Foreign exchange has the unique ability to remove margin without anyone noticing it has done so. By the time the invoice clears and the bank statement lands, the merchandiser who quoted the style has moved on to next season’s costings. Nobody traces the missing rupees back to a Tuesday afternoon when the dollar was 83.42 and we quoted 83.20.
Here are three places where it happens.
Mistake 1. Quoting at the spot rate
The single most common mistake in the merchandising team. Open the costing, copy the morning’s exchange rate into the FX cell, divide cost by rate, get the dollar quote. Send.
The problem is that the rate you quoted at is not the rate you will be paid at. Lead times are 45 to 90 days. The dollar moves over 45 to 90 days. If your quote was at 83.42 and the invoice clears at 82.80, you have lost ₹62 per piece on a $100 style. Multiply by 2,000 pieces.
The fix. Quote at the spot rate plus a buffer. Industry-normal is 4 to 6%. It is not a markup. It is a hedge against your own quote. If the dollar holds, the buffer becomes extra margin. If the dollar drops, you have not bled.
If your costing tool does not have a buffer % field next to the FX rate, you are leaving margin on the table by design.
Mistake 2. One rate, all styles
A more subtle one. Many spreadsheets store the exchange rate in a single cell, the “FX” tab. That cell is referenced by every style. When you update the rate for a new quote, every previously-quoted style now shows a different cost in the dashboard.
This is fine when the spreadsheet is a single quote. It is a disaster when it is the year’s costings, because:
- Last week’s quote to Buyer A is now valued at this week’s rate.

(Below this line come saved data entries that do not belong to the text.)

Inductive pr_out :=
  | ONone
  | OIds (l : list Z)
  | ONames (l : list bytes)
  | OEntry (e : prcheckentry).

(** Status, results and the new state; [None] when the server exits or the
    call is undefined. *)
Definition pr_execute (env : pr_env) (req : pr_request) st
  : option (Z * pr_out * ptserver F) :=
  let of_list (r : option (Z * prlist_val)) :=
    '(status, elist) ← r;
    Some (status, match elist with val_list l => OIds l | _ => ONone end, st) in
  match req with
  | NameToID l => let '(s, ids) := SPR_NameToID env st l in Some (s, OIds ids, st)
  | IDToName l => '(s, ns) ← SPR_IDToName env st l; Some (s, ONames ns, st)
  | NewEntry name flag oid =>
      '(s, id, st) ← SPR_NewEntry env st name flag oid;
      Some (s, OIds (option_list id), st)
  | INewEntry name id oid =>
      '(s, st) ← SPR_INewEntry env st name id oid; Some (s, ONone, st)
  | ListEntry id =>
      r ← SPR_ListEntry st id;
      match r with
      | inl status => Some (status, ONone, st)
      | inr e => Some (0, OEntry e, st)
      end
  | Delete _ => Some (SPR_Delete env, ONone, st)
  | AddToGroup uid gid =>
      '(s, st) ← SPR_AddToGroup env st uid gid; Some (s, ONone, st)
  | RemoveFromGroup id gid =>
      '(s, st) ← SPR_RemoveFromGroup env st id gid; Some (s, ONone, st)
  | ListMax => let '(u, g) := SPR_ListMax st in Some (0, OIds [u; g], st)
  | SetMax uid gflag => Some (0, ONone, SPR_SetMax st uid gflag)
  | ListElements id => of_list (SPR_ListElements env st id)
  | GetCPS id => of_list (SPR_GetCPS env st id)
  | IsAMemberOf uid gid flag =>
      '(s, f) ← SPR_IsAMemberOf env st uid gid flag; Some (s, OIds [f], st)
  | DumpEntry _ | ChangeEntry _ _ _ _ | SetFieldsEntry _ _ _ _ _
  | WhereIsIt _ | GetCPS2 _ _ | GetHostCPS _ | ListOwned _ =>
      Some (-1, ONone, st)
  end.
End Ptserver.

- The dashboard’s “average cost per piece” drifts as the dollar drifts.
- Margin reports become meaningless.
The fix. Store the FX rate on each style, as of the moment that style was quoted. A new style picks up today’s rate. An old style stays at the rate it was quoted at. Your dashboard now reflects what you actually committed to.
Mistake 3. Forgetting per-buyer currency memory
Some buyers want their quote in dollars. Some in euros. Some in pounds. A few unusual ones in francs or rupees, depending on the brand’s parent company.
When a new merchandiser quotes a style and forgets which currency that particular buyer prefers, the wrong default fires. The buyer sees a number in EUR when they were expecting USD. The deal slows down. The merchandiser apologises, requotes, the dollar has moved 0.4% in the meantime.
The fix. Store the preferred currency on the buyer record. When the merchandiser picks Maison Olive from the buyer dropdown on a new costing, EUR pre-fills. The default cannot be wrong, because it is the only default that exists.
What this looks like in software
In TextileCost, three things are baked in by default:
- Every style stores its own FX rate at the time it was quoted. The dashboard shows the historical, not the live.
- Every style has an editable buffer % field next to the rate. The default is 5%. You can change it per style.
- Every buyer in the buyer master has a default currency. Picking the buyer picks the currency.
These three together close around 80% of the FX leak we used to see in spreadsheet costings.
The other 20% is the merchandiser updating quotes too late, which no software can fix. But the three above? Those are software problems, and they have software answers.
If your FX is currently a single cell in a single tab in a single spreadsheet, that is the place to look first. Even before you decide what tool to use next.
TextileCost is one option. There are others. The principle is the same regardless.